Я приехал, а там – почти все были герои (улыбается, продолжает рассказ живо и с юмором). Каждый – самородок: тут тебе и бриллиант, и аметист, и другие самые что ни на есть драгоценные камни…
– И как вам было там в качестве наместника — среди такой-то сокровищницы?
– А я не ставил себя перед ними как начальник. Пришел как слуга и уважал всех – и аметистов, и бриллиантов, и изумрудов. Ну, и они в ответ терпели меня…
Хотя там каждый и был сам себе авторитет, но если надо было стоять за Церковь, то стоял каждый по-своему, но до смерти.
Сколько мог, я всегда ко всем относился с уважением
– Потом были Черновцы … Можете рассказать, какая она, православная Буковина?
– Думаю, все регионы имеют свою специфику. Так же и Буковина. Это – многонациональная область. Там живут украинцы, русские, румыны, молдаване, евреи, поляки, грузины. И традиционно все всегда жили в мире. Каждый свое держал, но по-житейски друг с другом не соперничали, все всем помогали и жили дружно.
Вот когда началась перестройка, распад Союза, то на волне национализма стали расшатывать область: украинцы хорошие, а больше никто…
Тогда приходилось много прилагать усилий, чтобы показать, что перед Богом все хорошие. У Бога нет ни украинца, ни русского, ни американца, ни еврея, ни белоруса, а есть Его чадо. Есть творение Божие, и есть Творец. А то, что мы стали нациями, заслуга не добродетели, а греха. Грех нас разделил на нации. Вавилонская башня была плодом гордыни человеческой, и чтобы это безумие остановить, Господь смешал у людей языки. До этого все говорили на одном языке, друг друга понимали.
Как-то на Афоне я был у одного отшельника – старца Иосифа в районе Великой Лавры. Мы общались: он — по-гречески, я — по-русски, и между нами был переводчик. Мы поговорили, потом он покачал головой и говорит: «Э-э-эх, что с нами сделал грех! Нам теперь нужны переводчики…»
Каждый хвастается, что его нация лучше другой. Но Бог не на нацию смотрит, а на человека! Если народ будет единодушен в любви к Богу, то, конечно, будет хорошо. Но Бог меня ценит не за то, что я украинец, или русский, или еще кто-то, а смотрит, имею ли я страх Божий. Если Бога слушаюсь, хочу творить волю Его, тогда я приятен Богу. Если же нет, к какой бы нации ни принадлежал, я в Его очах буду самый последний.
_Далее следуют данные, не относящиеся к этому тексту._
(** C8. For every path and every map of the caller, [url] sets the
    locale key of that very map to the client's locale, whatever the
    key held before, and leaves every other entry, every other map
    and the client as they were; the query it serializes joins the
    entries of the updated map, so it contains locale= followed by
    the client's locale. *)
Theorem url_sets_locale (path : string) (l : nat)
    (entries : gmap string string) (w : World) :
  maps w !! l = Some entries →
  (∀ n m, range_order n m ≡ₚ map_to_list m) →
  let a := receiver w in
  ∃ u w' entries' order,
    url path (Some l) w = (Done u, w') ∧
    maps w' !! l = Some entries' ∧
    entries' = <["locale" := Locale a]> entries ∧
    entries' !! "locale" = Some (Locale a) ∧
    (∀ key, key ≠ "locale" → entries' !! key = entries !! key) ∧
    (∀ l', l' ≠ l → maps w' !! l' = maps w !! l') ∧
    receiver w' = a ∧
    order ≡ₚ map_to_list entries' ∧
    net_url.RawQuery u =
      Strings.Join (map (λ kv, kv.1 +:+ "=" +:+ kv.2) order) "&" ∧
    Strings.occurs_in ("locale=" +:+ Locale a) (net_url.RawQuery u).
Proof.
  intros Hl Hperm a. rewrite (url_live _ _ _ _ Hl). fold a.
  eexists _, _, _, (range_order (length (trace w)) _).
  split; [done|]. simpl. rewrite appendPairs_map, app_nil_l.
  split_and!; try done.
  - apply list_lookup_insert_eq. by eapply lookup_lt_Some.
  - apply lookup_insert_eq.
  - intros key Hkey. by apply lookup_insert_ne.
  - intros l' Hl'. by apply list_lookup_insert_ne.
  - apply StringFacts.Join_occurs.
    apply (list_elem_of_fmap_2 (λ kv : string * string, kv.1 +:+ "=" +:+ kv.2)
             _ ("locale", Locale a)).
    rewrite Hperm. apply elem_of_map_to_list, lookup_insert_eq.
Qed.

(** C9. The client of a successful construction has a locale from
    the list of valid locales of its region, and every call, and so
    every session of calls, leaves each field of the client as it
    was: the locale stays valid. *)
Theorem locale_invariant (region locale : string) (a : ApiClient) :
  NewApiClient region locale = Done (Ok a) →
  localeValid region a ∧
  (∀ (c : call) (w : World), receiver w = a →
     receiver (invoke c w).2 = a) ∧
  (∀ (calls : list call) (w : World), receiver w = a →
     receiver (session calls w) = a ∧
     localeValid region (receiver (session calls w))).
Proof.
  intros (locales & Hsw & Hin & _)%NewApiClient_Ok.
  assert (localeValid region a) as Hvalid by by exists locales.
  split; [done|]. split.
  - intros c w <-. apply invoke_receiver.
  - intros calls w <-. by rewrite session_receiver.
Qed.
(** X13.  What a successful [write_file] reports: [path] is the path of
    the request in the normal form of [pathlib], and [bytes_written] is
    the number of bytes of the UTF-8 encoding of the content, at least the
    number of its characters and at most four times that, and equal to it
    when the content is ASCII. *)
Theorem write_file_bytes_written (w w' : world) (req : WriteRequest.t) resp :
  write_file w req = (w', inr resp) ->
  WriteResponse.path resp = Path_of (WriteRequest.path req) /\
  (exists data,
     Utf8.encode (WriteRequest.content req) = Some data /\
     WriteResponse.bytes_written resp = len data) /\
  len (WriteRequest.content req) <= WriteResponse.bytes_written resp
    <= 4 * len (WriteRequest.content req) /\
  (Forall (fun c => c < 128) (WriteRequest.content req) ->
   WriteResponse.bytes_written resp = len (WriteRequest.content req)).
Proof.
  unfold write_file.
  destruct (if WriteRequest.create_parents req
            then mkdir_parents w (parent (Path_of (WriteRequest.path req)))
            else (w, None)) as [w1 [e1|]]; [discriminate|].
  destruct (Utf8.encode (WriteRequest.content req)) as [data|] eqn:E;
    [|discriminate].
  destruct (write_bytes w1 (Path_of (WriteRequest.path req)) data)
    as [w2 [e2|]]; [discriminate|].
  intros [= <- <-]. simpl.
  destruct (encode_length _ _ E) as [Hb Ha].
  split; [reflexivity|]. split; [exists data; auto|]. split; assumption.
Qed.

(** X14.  Reading back what was written.  Provided a [write_bytes] that returns
    leaves a regular file holding the bytes it was given: after a
    [write_file] that succeeded, [read_file] on the same path returns the
    content that was written with CR LF and CR turned into LF, and
    therefore the content itself when it holds no carriage return. *)
Theorem write_then_read (w w' : world) (req : WriteRequest.t) resp :
  (forall w1 p data w2,
     write_bytes w1 p data = (w2, None) ->
     is_file (view w2) p = Returns true /\
     open_ (view w2) p = Content data None) ->
  write_file w req = (w', inr resp) ->
  read_file w' {| ReadRequest.path := WriteRequest.path req |}
  = inr {| ReadResponse.path := Path_of (WriteRequest.path req);
           ReadResponse.content :=
             Text.universal_newlines (WriteRequest.content req) |}
  /\
  (~ In 13 (WriteRequest.content req) ->
   read_file w' {| ReadRequest.path := WriteRequest.path req |}
   = inr {| ReadResponse.path := Path_of (WriteRequest.path req);
            ReadResponse.content := WriteRequest.content req |}).
Proof.
  intros Hw. unfold write_file.
  destruct (if WriteRequest.create_parents req
            then mkdir_parents w (parent (Path_of (WriteRequest.path req)))
            else (w, None)) as [w1 [e1|]]; [discriminate|].
  destruct (Utf8.encode (WriteRequest.content req)) as [data|] eqn:E;
    [|discriminate].
  destruct (write_bytes w1 (Path_of (WriteRequest.path req)) data)
    as [w2 [e2|]] eqn:B; [discriminate|].
  intros [= <- <-].
  destruct (Hw _ _ _ _ B) as [Hf Ho].
  assert (R : read_file w2 {| ReadRequest.path := WriteRequest.path req |}
              = inr {| ReadResponse.path := Path_of (WriteRequest.path req);
                       ReadResponse.content :=
                         Text.universal_newlines (WriteRequest.content req) |}).
  { unfold read_file. simpl. rewrite Hf, Ho. simpl.
    rewrite (encode_decode _ _ E). reflexivity. }
  split; [exact R|].
  intros H. rewrite R, (universal_newlines_id _ H). reflexivity.
Qed.

End ReadWrite.

Section WriteSearch.

Context {W : World} {R : Regex}.

(** X15.  Searching what was written.  Provided a [write_bytes] that returns
    leaves an existing regular file holding the bytes it was given: after
    a [write_file] that succeeded, a search with a pattern that compiles
    and the written path as root returns, up to the cap, the matching
    lines of the written content, its CR LF and CR read as LF, whatever
    [file_pattern] is. *)
Theorem write_then_search (w w' : world) (req : WriteRequest.t) resp
    (sreq : SearchRequest) pat :
  (forall w1 p data w2,
     write_bytes w1 p data = (w2, None) ->
     exists_ (view w2) p = Returns true /\
     is_file (view w2) p = Returns true /\
     open_ (view w2) p = Content data None) ->
  write_file w req = (w', inr resp) ->
  path sreq = Path_of (WriteRequest.path req) ->
  re_compile (pattern sreq) = Compiled pat ->
  exists tr sresp,
    search_files (view w') sreq = (tr, inr sresp) /\
    matches sresp
    = firstn (Z.to_nat (max_results sreq))
        (line_matches pat (path sreq) 1
           (Text.lines_from []
              (Text.universal_newlines (WriteRequest.content req)))).
Proof.
  intros Hw Hwr Hpath Hpat. revert Hwr. unfold write_file.
  destruct (if WriteRequest.create_parents req
            then mkdir_parents w (parent (Path_of (WriteRequest.path req)))
            else (w, None)) as [w1 [e1|]]; [discriminate|].
  destruct (Utf8.encode (WriteRequest.content req)) as [data|] eqn:E;
    [|discriminate].
  destruct (write_bytes w1 (Path_of (WriteRequest.path req)) data)
    as [w2 [e2|]] eqn:B; [discriminate|].
  intros [= <- <-].
  destruct (Hw _ _ _ _ B) as (He & Hf & Ho). rewrite <- Hpath in He, Hf, Ho.
  assert (F : files_to_search (view w2) sreq
              = ([EvIsFile (path sreq)], inr [path sreq]))
    by (unfold files_to_search; rewrite Hf; reflexivity).
  rewrite (search_files_total (view w2) sreq pat _ _ He Hpat F).
  do 2 eexists; split; [reflexivity|]. cbn [matches].
  rewrite scan_files_found. simpl. rewrite app_nil_r.
  unfold file_matches. rewrite Ho. simpl. unfold Text.readlines.
  apply encode_decode in E. unfold Utf8.decode in E.
  destruct (utf8_valid data); [|discriminate]. injection E as ->.
  f_equal. lia.
Qed.

End WriteSearch.

(** * Deleting *)

Section Delete.

Context {W : World}.

(** X16.  [delete_file] changes the file system by one removal at most, made at
    the path of the request and chosen by what is there: [unlink] for a
    regular file, [rmdir] for a directory without [recursive], [rmtree]
    for a directory with it.  A directory is never removed with its
    content unless [recursive] is set, and a path that does not exist
    leaves the file system as it was. *)
Theorem delete_file_footprint (w : world) (req : DeleteRequest.t) :
  let p := Path_of (DeleteRequest.path req) in
  fst (delete_file w req) = w \/
  (exists_ (view w) p = Returns true /\
   exists r,
     target r = p /\ fst (delete_file w req) = fst (os_remove w r) /\
     match r with
     | Unlink _ => is_file (view w) p = Returns true
     | Rmdir _ =>
         is_file (view w) p = Returns false /\
         is_dir (dirs w) p = Returns true /\
         DeleteRequest.recursive req = false
     | Rmtree _ =>
         is_file (view w) p = Returns false /\
         is_dir (dirs w) p = Returns true /\
         DeleteRequest.recursive req = true
     end).
Proof.
  intros p. unfold delete_file. cbv zeta. fold p.
  destruct (exists_ (view w) p) as [exc|[|]]; try (left; reflexivity).
  destruct (is_file (view w) p) as [exc|[|]] eqn:F; try (left; reflexivity).
  - right; split; [reflexivity|]. exists (Unlink p).
    destruct (os_remove w (Unlink p)) as [w1 [e|]]; simpl; auto.
  - destruct (is_dir (dirs w) p) as [exc|[|]] eqn:D;
      try (left; reflexivity).
    right; split; [reflexivity|].
    destruct (DeleteRequest.recursive req) eqn:Rc.
    + exists (Rmtree p).
      destruct (os_remove w (Rmtree p)) as [w1 [e|]]; simpl; auto.
    + exists (Rmdir p).
      destruct (os_remove w (Rmdir p)) as [w1 [e|]]; simpl; auto.
Qed.



(** X18.  For a path that exists and is neither a regular file nor a directory
    (a socket, a FIFO, a device), [delete_file] removes nothing, leaves
    the file system as it was and still answers [deleted = true]. *)
Theorem delete_file_other_kind (w : world) (req : DeleteRequest.t) :
  exists_ (view w) (Path_of (DeleteRequest.path req)) = Returns true ->
  is_file (view w) (Path_of (DeleteRequest.path req)) = Returns false ->
  is_dir (dirs w) (Path_of (DeleteRequest.path req)) = Returns false ->
  delete_file w req
  = (w, inr {| DeleteResponse.path := Path_of (DeleteRequest.path req);
               DeleteResponse.deleted := true |}).
Proof.
  intros He Hf Hd. unfold delete_file. rewrite He, Hf, Hd. reflexivity.
Qed.

End Delete.

Section DeleteThen.

Context {W : World} {R : Regex}.
(** ** The buckets of the schedule *)

Lemma index_of_lookup (s : string) (l : list string) (i : nat) :
  Scheduler.index_of s l = Some i -> l !! i = Some s.
Proof.
  revert i. induction l as [|x l IH]; intros i; simpl; [done|].
  destruct (String.eqb_spec x s) as [->|Hne].
  - by intros [= <-].
  - destruct (Scheduler.index_of s l) as [j|]; [|done].
    intros [= <-]. simpl. by apply IH.
Qed.

Lemma index_of_elem (s : string) (l : list string) :
  s ∈ l -> is_Some (Scheduler.index_of s l).
Proof.
  induction l as [|x l IH]; simpl; [by intros ?%elem_of_nil|].
  destruct (String.eqb_spec x s) as [->|Hne]; [eauto|].
  intros [->|Hin]%elem_of_cons; [done|].
  destruct (IH Hin) as [j ->]. eauto.
Qed.

Lemma dict_get_values {V} (k : string) (v : V) (d : Dict.t V) :
  Dict.get k d = Some v -> v ∈ Dict.values d.
Proof.
  induction d as [|[k' v'] d IH]; simpl; [done|].
  destruct (String.eqb k k').
  - intros [= ->]. left.
  - intros Hget. right. by apply IH.
Qed.

Lemma stages_known_get (rows : list Service) (stages : list string)
    (nm : string) (service : Service) :
  stages_known rows stages ->
  Dict.get nm (Scheduler.services rows) = Some service ->
  stage service ∈ stages.
Proof.
  unfold stages_known. rewrite Forall_forall.
  intros Hwf Hget%dict_get_values. by apply Hwf.
Qed.

(** The registry maps each name to a service of that name. *)
Lemma services_get_name (rows : list Service) (nm : string) (service : Service) :
  Dict.get nm (Scheduler.services rows) = Some service -> name service = nm.
Proof.
  unfold Scheduler.services.
  assert (Hgen : forall (d : Dict.t Service),
             (forall k v, Dict.get k d = Some v -> name v = k) ->
             forall k v,
               Dict.get k (fold_left (fun d ser => Dict.set (name ser) ser d)
                             rows d) = Some v ->
               name v = k).
  { induction rows as [|ser rows' IH]; intros d Hd k v; simpl; [apply Hd|].
    apply IH. intros k' v'.
    destruct (decide (k' = name ser)) as [->|Hne].
    - rewrite dict_get_set_eq. by intros [= <-].
    - rewrite dict_get_set_ne by done. apply Hd. }
  apply Hgen. intros k v. simpl. done.
Qed.

Lemma scenario_members_are_services : members_are_services scenario_rows.
Proof.
  intros c members m. change (Scheduler.categories scenario_rows)
    with [("static", ["X"]); ("system", ["Y"])]. simpl.
  destruct (String.eqb c "static"); [intros [= <-] ->%list_elem_of_singleton; done|].
  destruct (String.eqb c "system"); [intros [= <-] ->%list_elem_of_singleton; done|].
  done.
Qed.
И когда началось националистическое движение в Черновицкой области, я сколько мог пытался в этом не участвовать, и людям всегда, где возможно было, говорил, что у Бога нет нации, у Бога есть Его творение. Он одинаково любит как негра, так и белого, как белого, так и желтокожего. И кто больше смиряется перед Богом, кто больше старается жить по заповедям, тот для Бога и будет самым лучшим.
И потихоньку все затихло. Какие-то небольшие всплески и сейчас есть, но люди живут в мире и согласии до сих пор.
– Удивительно, что слово о мире люди восприняли. Сейчас призывать к миру – это неблагодарное дело…
– Надо показывать примером. Священник должен проповедовать не только словом, а всей своей жизнью. Конечно, каждый человек должен так делать, но в первую очередь, это касается священнослужителей.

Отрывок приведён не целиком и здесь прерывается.